Kinder-Projekt in Guatemala erhält prominente Unterstützung

Bis zum 25. Januar 2015 haben Tchibo Kunden noch die Möglichkeit, das Kinder-Projekt in Guatemala zu unterstützen. Von jedem verkauften Pfund Privat Kaffee fließen zehn Cent in die Initiative, die Tchibo und Save the Children 2013 für die Betreuung und Bildung von Kindern in der Kaffeeanbauregion Chiquimula gegründet haben. Zusätzliche Unterstützung bietet die „Stiftung RTL – Wir helfen Kindern e.V.“, die seit April 2014 Partner des Projektes ist. Ein Teil der Spenden des diesjährigen RTL-Spendenmarathons kommt diesem direkt zugute. Aufgrund des großen Engagements und der positiven Rückmeldung vor Ort kann das Projekt bereits auf eine weitere Region erweitert werden.

Einen symbolischen Scheck von rund 470.000 Euro hat Tchibo Ende November beim RTL-Spendenmarathon für das Kinder-Projekt in Guatemala überreicht. Dieses Geld stammt von Kunden, die in den letzten Monaten Privat Kaffee gekauft haben. Auf diese Weise sind seit Beginn der Initiative 2013 weit mehr als 1,5 Millionen Euro zusammengekommen: „Wenn wir mit einer so erfahrenen Hilfsorganisation wie Save the Children zusammenarbeiten und Tchibo das mit wahnsinnig viel Geld unterstützt, dann kann man sicher sein, dass das Projekt nachhaltig und langfristig ist“, sagt RTL-Sportmoderatorin Ulrike von der Groeben, die als prominente Patin für die Initiative gewonnen wurde.

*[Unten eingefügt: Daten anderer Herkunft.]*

Lemma abi_word_inj v v' w :
  abi_type_name v = abi_type_name v' → abi_word v = Some w → abi_word v' = Some w → v = v'.
Proof.
  destruct v as [b|[z|]|a], v' as [b'|[z'|]|a']; intros Ht H H'; try done; simpl in *.
  - f_equal. apply vec_list_inj. congruence.
  - case_decide; [|done]. case_decide; [|done].
    assert (be_bytes 32 z = be_bytes 32 z') as E by congruence.
    apply be_bytes_inj in E; [by subst|done..].
  - simplify_eq/=. f_equal. by apply vec_list_inj.
Qed.

(** A concatenation of 32-byte words splits in one way. *)
Lemma concat_words_inj (ws ws' : list bytes) :
  Forall (λ w, length w = 32) ws → Forall (λ w, length w = 32) ws' →
  concat ws = concat ws' → ws = ws'.
Proof.
  intros Hw. revert ws'. induction Hw as [|w ws Hl _ IH]; intros [|w' ws'] Hw' E; simpl in E.
  - done.
  - apply Forall_cons in Hw' as [Hl' _]. destruct w'; simplify_eq/=.
  - destruct w; simplify_eq/=.
  - apply Forall_cons in Hw' as [Hl' Hw']. apply app_inj_1 in E as [-> E]; [|congruence].
    by rewrite (IH ws').
Qed.

Lemma mapM_words_length vals ws :
  mapM abi_word vals = Some ws → Forall (λ w, length w = 32) ws.
Proof.
  intros E%mapM_Some. induction E as [|v w vals ws Hv _ IH]; constructor; [|done].
  by eapply abi_word_length.
Qed.

(** Equal encodings of the same argument types come from equal values. *)
Lemma words_inj vals vals' ws :
  abi_type_name <$> vals = abi_type_name <$> vals' →
  mapM abi_word vals = Some ws → mapM abi_word vals' = Some ws → vals = vals'.
Proof.
  intros Ht E%mapM_Some E'%mapM_Some. revert vals' Ht E'.
  induction E as [|v w vals ws Hv _ IH]; intros [|v' vals'] Ht E'; try done.
  apply Forall2_cons in E' as [Hv' E']. simpl in Ht. injection Ht as Ht Hts.
  f_equal; [by eapply abi_word_inj|by apply IH].
Qed.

Anlässlich des RTL-Spendenmarathons war von der Groeben nach Chiquimula gereist, um sich selbst ein Bild von den Kindertagestätten zu machen: „Das ganze Projekt hat mir sehr gut gefallen, vor allem die fantastische Organisation. Besonders toll ist, dass die Mütter in die Arbeit der Kitas einbezogen werden und dadurch ganz viel lernen, wodurch sie auch selbständiger und selbstbewusster werden.“

Der Dank für die Spendensumme gebührt den Tchibo-Kunden. zoom
Der Dank für die Spendensumme gebührt den Tchibo-Kunden.

Säulen der Initiative

Das Kinder-Projekt in Guatemala verfolgt zwei Richtungen: Betreuungsangebote für die Kinder der Wanderarbeiter schaffen sowie insgesamt die Lebensbedingungen der Kinder in der Region verbessern.

Da Betreuungsangebote für Kinder arbeitender Eltern in Guatemala rar sind, werden die Kinder in der Erntezeit von November bis Februar mit auf die Felder der Kaffee-Anbaugebiete genommen: „Auch ganz kleine Kinder müssen schon jeden Tag den beschwerlichen Weg von der Hütte auf die Plantage auf sich nehmen, pro Weg etwa anderthalb Stunden durch unwegsames Gelände in den Bergen“, beschreibt von der Groeben die Situation. „Und dann haben sie den ganzen Tag nichts zu tun, sie lümmeln zwischen Spinnen und Schlangen herum. Es ist heiß, gefährlich und anstrengend.“ Die älteren Kinder passen entweder auf die Kleinen auf oder helfen den Eltern beim Pflücken. Dabei wird häufig die Grenze zur verbotenen Kinderarbeit überschritten.

Auch Mithelfen stand auf dem Programm der Reise nach Guatemala. zoom
Auch Mithelfen stand auf dem Programm der Reise nach Guatemala.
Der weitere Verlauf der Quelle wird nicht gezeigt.